Somewhere in the middle of our discussion on Matthew 24:15-28 last night, I realized how different it feels to be near to Jesus in Lent.
In Epiphany, I was jostling with the crowds to get nearer the miracle. I was standing shoulder to shoulder with the disciples, trying to decipher the beauty and mystery of the God man. In Epiphany, I wanted to be near when Jesus touched lepers and saved harlots and spoke beauty and explained Truth. I wanted to be near Him like I wanted to be near beauty and like a magnet He pulled my soul closer.
In Lent, being near Jesus feels different because it means walking with Him to death.
He is no less beautiful or miraculous or True, but it feels somber to be beside Him as we go.

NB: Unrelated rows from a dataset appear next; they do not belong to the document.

(* ===== verification/Accepting.v ===== *)
(** The acceptor: what becomes of every descriptor it accepts, how it counts its
    errors, and that it keeps both media well formed. *)

From Stdlib Require Import ZArith Lia.
From stdpp Require Import base tactics list gmap numbers option strings sets.
From S2P Require Import Prelude Bytes TimeUtils Checksum Interface Os SocketIO State Spec.
From S2P Require Import DeviceNode NodeStates PhysicalMedium Acceptor Invariant Preserve Follow Fuel.
From S2P Require Import MediumSafe Total Examples Registration.

(** ** acceptConnections *)

(** What is done for one server socket: nothing, a client accepted, or a failed
    accept ([ok] is [false]). *)
Inductive one_accept (fd : Z) : Z → bool → list sysev → Prop :=
  | one_idle : one_accept fd (-1) true []
  | one_client c : 0 ≤ c → one_accept fd c true [SysAccept fd c]
  | one_failed : one_accept fd (-1) false [SysAccept fd (-1)].

Definition close_client (c : Z) : list sysev := if c =? -1 then [] else [SysClose c].

(** Every way acceptConnections can end: status, clients, and the calls after
    select. *)
Inductive acceptance (han air ufd : Z) : AcceptStatus → Z → Z → list sysev → Prop :=
  | acc_interrupted : acceptance han air ufd ACCEPT_OK (-1) (-1) []
  | acc_failed : acceptance han air ufd ACCEPT_ERROR (-1) (-1) []
  | acc_timeout : acceptance han air ufd ACCEPT_TIMEOUT (-1) (-1) []
  | acc_clients h a b1 b2 l1 l2 : one_accept han h b1 l1 → one_accept air a b2 l2 →
      acceptance han air ufd (if b1 && b2 then ACCEPT_OK else ACCEPT_ERROR) h a (l1 ++ l2)
  | acc_unblocked h a b1 b2 l1 l2 : one_accept han h b1 l1 → one_accept air a b2 l2 →
      acceptance han air ufd ACCEPT_UNBLOCK (-1) (-1)
        (l1 ++ l2 ++ SysRead ufd 1 :: close_client h ++ close_client a).
(** * THREE.js / ARToolKit integration glue (web/artk_demos/js/artoolkit.three.js)

    A shallow embedding of the glue file: the [setFromArray] helper added to
    [THREE.Matrix4], the camera/tracker start-up handshake of
    [artoolkit.getUserMediaThreeScene], the scenes built by
    [artoolkit.createThreeScene] and the per-frame [process] and [renderOn]
    closures it returns, the
    [artoolkit.onGetMarker] override and the two marker tables with their
    constructors [createThreeMarker] and [createThreeBarcodeMarker].

    JavaScript objects are references, so scene-graph nodes live in a store
    indexed by locations and the marker tables map marker ids to locations.
    Calls into the browser, three.js and the tracking engine are recorded as
    effects or taken as inputs of the embedded functions. *)

From Stdlib Require SpecFloat.
From stdpp Require Import gmap strings list.

Local Open Scope Z_scope.

(** ** Completions: a JavaScript call returns normally or throws. *)

Inductive exn := RangeError | TypeError.

Inductive completion (A : Type) :=
  | Normal (a : A)
  | Throw (e : exn).
Arguments Normal {A} a.
Arguments Throw {A} e.

(** Object references. *)
Definition loc := nat.

(** The JavaScript values the embedded functions return. *)
Inductive jsval :=
  | undefined
  | objref (l : loc).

I know it is for me that we’re on this journey – for my sin and hard heartedness that He has to set his eyes like flint on Jerusalem.

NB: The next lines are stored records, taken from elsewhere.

(** * net_drawer: drawing an ONNX graph as a pydot graph

    A shallow embedding of [net_drawer.py] and the properties that its
    specification states about it.

    Conventions of the embedding:
    - a Python [str] is the list of its code points ([N]);
    - a Python [int] is a [Z];
    - a [dict] is a [gmap]; a keyword-argument dictionary, whose order is
      the order of the keywords, is an association list;
    - the local variables that the loops of [GetPydotGraph] update are the
      fields of the record [Locals], threaded through the loop bodies;
    - [pydot] and [json] are libraries the program calls.  [json.dumps]
      is embedded on texts, with its default options.  Of [pydot]: a node
      is made from a name and attributes, and a name that does not start
      with a double quote is cut at its first colon, what follows being
      the port of the node; an edge is the names of its two end nodes; a
      graph is the sequence of the [add_node] and [add_edge] calls made on
      it.  The quotes that pydot puts around a name that needs them, and
      the order in which pydot lists or prints the nodes (it groups them
      by name, and a node added again gets a new sequence number), are
      outside this development. *)

From Stdlib Require Import ZArith NArith List String Ascii Lia DecimalZ.
From stdpp Require Import gmap list.
Import ListNotations.

Local Open Scope N_scope.

(** ** Python text *)

Abbreviation char := N (only parsing).
Abbreviation str := (list N) (only parsing).

(** A literal of the source, given by its ASCII characters. *)
Definition lit (s : string) : str := map N_of_ascii (list_ascii_of_string s).
Arguments lit s%_string.

(** Code points that the source or [json] name. *)
Definition QUOTE : char := 34.      (* the double quote *)
Definition APOSTROPHE : char := 39. (* the single quote *)
Definition BACKSLASH : char := 92.
Definition LT : char := 60.
Definition GT : char := 62.
Definition NEWLINE : char := 10.
Definition UNDERSCORE : char := 95.
Definition COLON : char := 58.

(** [str(i)] and [%d] for an [int]: the decimal digits, after a minus sign
    for a negative number. *)
Fixpoint digits (d : Decimal.uint) : str :=
  match d with
  | Decimal.Nil => []
  | Decimal.D0 r => 48 :: digits r
  | Decimal.D1 r => 49 :: digits r
  | Decimal.D2 r => 50 :: digits r
  | Decimal.D3 r => 51 :: digits r
  | Decimal.D4 r => 52 :: digits r
  | Decimal.D5 r => 53 :: digits r
  | Decimal.D6 r => 54 :: digits r
  | Decimal.D7 r => 55 :: digits r
  | Decimal.D8 r => 56 :: digits r
  | Decimal.D9 r => 57 :: digits r
  end.

Definition str_int (i : Z) : str :=
  match Z.to_int i with
  | Decimal.Pos d => digits d
  | Decimal.Neg d => 45 :: digits d
  end.

(** [s.replace(old, new)] where [old] is one character, the only use the
    source makes of it. *)
Definition replace (old : char) (new : str) (s : str) : str :=
  flat_map (fun c => if c =? old then new else [c]) s.

(** [s.split(sep)] where [sep] is one character: the pieces between the
    separators, empty pieces included; the empty text gives one empty
    piece. *)
Fixpoint split (sep : char) (s : str) : list str :=
  match s with
  | [] => [[]]
  | c :: r =>
      if c =? sep then [] :: split sep r
      else match split sep r with
           | [] => [[c]]
           | p :: ps => (c :: p) :: ps
           end
  end.

(** [enumerate(l)]. *)
Fixpoint enumerate_from {A : Type} (i : Z) (l : list A) : list (Z * A) :=
  match l with
  | [] => []
  | x :: r => (i, x) :: enumerate_from (i + 1)%Z r
  end.

Definition enumerate {A : Type} (l : list A) : list (Z * A) := enumerate_from 0%Z l.

(** ** [json.dumps] on a [str]

    The encoder of Python's [json] with its default [ensure_ascii]: the
    text between two double quotes, where the backslash, the double quote
    and every character outside the printable ASCII range are escaped. *)
Module json.

Definition hex_digit (d : N) : char := if d <? 10 then 48 + d else 87 + d.

(** [format(n, '04x')] for [n < 0x10000]. *)
Definition hex4 (n : N) : str :=
  [hex_digit (n / 4096 mod 16); hex_digit (n / 256 mod 16);
   hex_digit (n / 16 mod 16); hex_digit (n mod 16)].

Definition u_escape (n : N) : str := BACKSLASH :: 117 :: hex4 n.

Definition is_printable (c : char) : bool := (32 <=? c) && (c <=? 126).

Definition escape_char (c : char) : str :=
  if c =? BACKSLASH then [BACKSLASH; BACKSLASH]
  else if c =? QUOTE then [BACKSLASH; QUOTE]
  else if c =? 8 then [BACKSLASH; 98]
  else if c =? 12 then [BACKSLASH; 102]
  else if c =? 10 then [BACKSLASH; 110]
  else if c =? 13 then [BACKSLASH; 114]
  else if c =? 9 then [BACKSLASH; 116]
  else if is_printable c then [c]
  else if c <? 0x10000 then u_escape c
  else
    let n := c - 0x10000 in
    let s1 := N.lor 0xd800 (N.land (N.shiftr n 10) 0x3ff) in
    let s2 := N.lor 0xdc00 (N.land n 0x3ff) in
    u_escape s1 ++ u_escape s2.

Definition dumps (s : str) : str :=
  [QUOTE] ++ flat_map escape_char s ++ [QUOTE].

End json.

(** ** The pydot objects the program builds *)
Module pydot.

Record Node := {
  get_name : str;
  get_port : option str;
  get_attributes : list (str * str)
}.

(** [s.find(c)]: the place of the first [c] in [s]. *)
Fixpoint find (c : char) (s : str) : option nat :=
  match s with
  | [] => None
  | x :: r => if x =? c then Some 0%nat else S <$> find c r
  end.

But I still want to be next to Him and I only want to be next to Him.
That is the repeat phrase I heard myself say after we finished prayers and I started off toward home last night. All those street preachers are right, at least partially: there is an end to this world and it is serious business. And in the end, I want to be found next to Christ – tucked under His provision and snuggled right up to His beauty when all that is somber thunders down.
If Christ is the most beautiful thing when the world folds in on its own desires, then He is definitely the most beautiful thing about this Wednesday morning.